The prognosis for return to productive use is based on the animal’s body condition, presence of visceral perforation or peritonitis, and ability to perform surgical removal of the foreign body without contaminating the abdomen.

Incarceration, entrapment, internal herniation

A loop of jejunum or any organs can be trapped in a rent through the mesentery, mesocolon, around the umbilical vein, or simply caught between adhesions. The outcome is variable depending on the severity of the obstruction. It can be a simple ileus to a strangulated segment of intestines. There are many case reports in the literature showing the infinite possibilities of internal herniation, including incarceration of the jejunum in the epiploic foramen,68 prolapse of the jejunum through a rectal tear,69 jejunal incarceration in a partially everted urinary bladder,70 strangulation of the jejunum by a persistent urachus,71 or around a persistent round ligament of the liver.72 Strangulation of the caudal sigmoid flexure of the duodenum was described in 2 late-pregnant cows. The uterus was trapped through the mesoduodenum caudally causing an oral obstruction without significant vascular strangulation.16 It was hypothesized that the mesoduodenal defect was developmental. Manual reduction was impossible. Transection and end-to-end anastomosis were successfully performed on both animals.16

Gut tie is a jejunal incarceration around the ductus deferens in castrated steers.73, 74, 75 It could be related to excessive manual traction on the testicle during castration creating a rent in the mesoductus and allowing jejunum to wrap around the ductus deferens causing strangulation. The clinical signs are similar to any intestinal obstruction. Abdominal palpation per rectum will show mucus or a small amount of feces, distended jejunum, and a small-diameter tight band crossing the caudal abdominal cavity toward the inguinal rings. Although manual rupture of this band per rectum has been reported,75 surgery is often indicated to precisely cut the ductus and evaluate intestinal viability. Prognosis is generally good, depending on the viability of the affected portion of the jejunum.

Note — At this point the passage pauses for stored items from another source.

(** A number of the environment, or its default. *)
Definition env_number (getenv : string -> string) (name format : string) (dflt : Z) (logger : L)
    : L * (Z + fatal) :=
  let s := getenv name in
  if decide (s = "") then (logger, inl dflt)
  else
    match Atoi s with
    | Some n => (logger, inl n)
    | None =>
      let args := [VString (num_error s)] in
      (log_with (bridge_fields "bridgeversion") (Loggers.Errf format args) logger,
       inr (mkFatal format args))
    end.

(** What [main] sets in the configuration. *)
Definition configure (getenv : string -> string) (cfg : BridgeConfig) (logger : L)
    : L * (BridgeConfig + fatal) :=
  let slave := getenv "slave" in
  if decide (slave = "") then
    let args := [VString "unable to determine a path to the slave"] in
    (log_with (bridge_fields "bridgeversion") (Loggers.Err args) logger,
     inr (mkFatal "unable to determine a path to the slave" []))
  else
    let (logger, port) :=
      env_number getenv "port" "unable to determine the port %v" (Port cfg) logger in
    match port with
    | inr f => (logger, inr f)
    | inl port =>
      let (logger, timeout) :=
        env_number getenv "startup-timeout" "unable to determine the startup timeout %v"
          (StartupTimeout cfg) logger in
      match timeout with
      | inr f => (logger, inr f)
      | inl timeout => (logger, inl (mkBridgeConfig slave (Args cfg) (Env cfg) port timeout))
      end
    end.

Definition starting_fields (cfg : BridgeConfig) : Loggers.Fields :=
  <["slave" := VString (Name cfg)]> (<["port" := VInt Kint (Port cfg)]>
    (<["startuptimeout" := VInt Kint (StartupTimeout cfg)]> (bridge_fields "bridgeversion"))).

(** A process whose bridge was made. *)
Record bridge_process : Type := mkProcess {
  p_args : list string;              (* os.Args *)
  p_defaults : defaultValues;
  p_config : BridgeConfig;
  p_worker : Startup.Worker;
  p_logger : L
}.

(** How [main] gets to its call of [Start]. *)
Inductive started : Type :=
| ExitsVersion                       (* os.Exit(0) of the defaults *)
| ExitsFatal (logger : L) (f : fatal)
| MainPanics
| Started (p : bridge_process).

Context {Factory Manager : Type}.
Context (Create : Factory -> string -> Token -> Manager + error).
Context (dial : string -> option error).
Context (fallback : BridgeConfig -> string -> handler_prog).

(** [main]: [NewLogger] without endpoints asks the defaults for the locators, so
    they are parsed first; [new_logger] is the logger it makes of them. *)
Definition bridge_main (getenv : string -> string) (environ os_args : list string)
    (new_logger : defaultValues -> L) (factories : gmap string Factory) (lost : bool)
    (sel : write_select) : started :=
  match GetDefaults getenv os_args None with
  | None => ExitsVersion
  | Some values =>
    match NewBridgeConfig environ os_args with
    | Panic => MainPanics
    | Ok (os_args, cfg) =>
      let (logger, cfg) := configure getenv cfg (new_logger values) in
      match cfg with
      | inr f => ExitsFatal logger f
      | inl cfg =>
        let logger := log_with (starting_fields cfg) (Loggers.Infof "starting new bridge" []) logger in
        match NewWorkerNG Create dial text getenv os_args (Some values) factories lost sel with
        | None => ExitsVersion
        | Some (values, s) =>
          match NewWorker s with
          | inr err =>
            let args := [VString (text err)] in
            ExitsFatal (log_with (bridge_fields "bridgeversion")
                          (Loggers.Errf "unable to create a bridge %v" args) logger)
              (mkFatal "unable to create bridge %v" args)
          | inl worker =>
            Started (mkProcess os_args values cfg (Programs.SetFallbackHandler (fallback cfg) worker) logger)
          end
        end
      end
    end
  end.

(** The goroutine of [main] from there on: at the call of [Start], in it, at the
    deferred [Close], in its wait for the child, or at the end of the process. *)
Inductive main_pc : Type :=
| AtStart
| InStart
| AtClose
| InWait
| MainReturned.

Record main_state : Type := mkMain {
  m_pc : main_pc;
  m_bridge : bridge;
  m_logger : L
}.

Inductive main_event : Type :=
| CallsStart
| StartReturned (error_text : string)   (* the text of its error, if any *)
| Closes
| Waited
| BridgeEvent (e : bridge_event).

Definition bridge_main_step (o : outcome main_state) (e : main_event) : option (outcome main_state) :=
  match o with
  | Panic => None
  | Ok m =>
    let go pc o := match o with
      | Some (Ok b) => Some (Ok (mkMain pc b (m_logger m)))
      | Some Panic => Some Panic
      | None => None
      end in
    match m_pc m, e with
    | MainReturned, _ => None
    | AtStart, CallsStart => go InStart (bridge_step (Ok (m_bridge m)) StartCall)
    | InStart, StartReturned error_text =>
      match start_at (m_bridge m) with
      | Returned failed =>
        Some (Ok (mkMain AtClose (m_bridge m)
          (if failed then
             log_with (bridge_fields "bridgeverson")
               (Loggers.Errf "bridge returned with error: %v" [VString error_text]) (m_logger m)
           else m_logger m)))
      | _ => None
      end
    | AtClose, Closes => go InWait (bridge_step (Ok (m_bridge m)) CloseCall)
    | InWait, Waited =>
      match child (m_bridge m) with
      | Exited => Some (Ok (mkMain MainReturned (m_bridge m) (m_logger m)))
      | _ => None
      end
    | pc, BridgeEvent e =>
      match e with
      | StartCall | CloseCall => None
      | _ => go pc (bridge_step (Ok (m_bridge m)) e)
      end
    | _, _ => None
    end
  end.
End Main.
Arguments started L : clear implicits.
Arguments main_state L : clear implicits.
Arguments bridge_process L : clear implicits.

(** ** Specification *)

(** The events of the bridge in a run of its process. *)
Definition bridge_events (es : list main_event) : list bridge_event :=
  omap (fun e => match e with
    | CallsStart => Some StartCall
    | Closes => Some CloseCall
    | BridgeEvent e => Some e
    | _ => None
    end) es.

(** The child as the progress of [Start] says; it is waited for before [Start]
    returns. *)
Definition start_child (p : start_pc) (c : child_state) : bool :=
  match p, c with
  | (NotCalled | Piping | Piped), NotStarted => true
  | Waiting, (ChildRunning | Exited) => true
  | Returned _, Exited => true
  | Returned true, NotStarted => true
  | _, _ => false
  end.

(** ** Lemmas *)

Section Lemmas.
Context (Sprint : list value -> string).
Context {L : Type} `{Loggers.Logger L}.
#[local] Abbreviation step := (bridge_main_step Sprint (L := L)).

Lemma bridge_start_child b e b' :
  bridge_step (Ok b) e = Some (Ok b') -> start_child (start_at b) (child b) = true ->
  start_child (start_at b') (child b') = true /\ onClose b' = onClose b || is_close e /\
  (not_started (child b) = false -> not_started (child b') = false) /\
  (child b = Exited -> start_child (start_at b') (child b') = true -> child b' = Exited) /\
  (forall failed, start_at b = Returned failed -> start_at b' = Returned failed).
Proof.
  intros He. bridge_cases b e He; cbn; rewrite ?orb_false_r, ?orb_true_r; intros Hs; split_and!; try done;
    intros; simplify_eq/=; try done;
    repeat match goal with
      | x : child_state |- _ => destruct x
      | x : start_pc |- _ => destruct x
      end; simplify_eq/=; try done; by case_match.
Qed.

The ileum is rarely affected or rarely needs surgical attention. Jejunoileal or ileocecal intussusception,29, 33 volvulus76 and persistent vitellointestinal duct in a calf77 have been reported. Biopsy of the ileum for the diagnosis of paratuberculosis78 or its cannulation to study digestion of different nutrient has been reported.79, 80 Ileal impaction has been described in 22 cows.81 The cause is unknown, however, because animals were mainly affected during fall and winter, it is hypothesized that winter type of feeding is a significant contributing factor. The affected animals had signs of mild colics, absent or scant feces, and dilated jejunum at rectal palpation and ultrasound. Exploratory laparotomy was necessary to confirm the diagnosis. In 19 animals, the ingesta was broken down and massaged aborally into the caecum. In a few animals, typhlotomy or enterotomy was necessary to decompress and remove the impaction. A side-to-side ileocecal anastomosis had to be performed in 6 animals to prevent recurrence. The short-term and long-term prognosis was considered good.

Footnotes

The authors have nothing to disclose.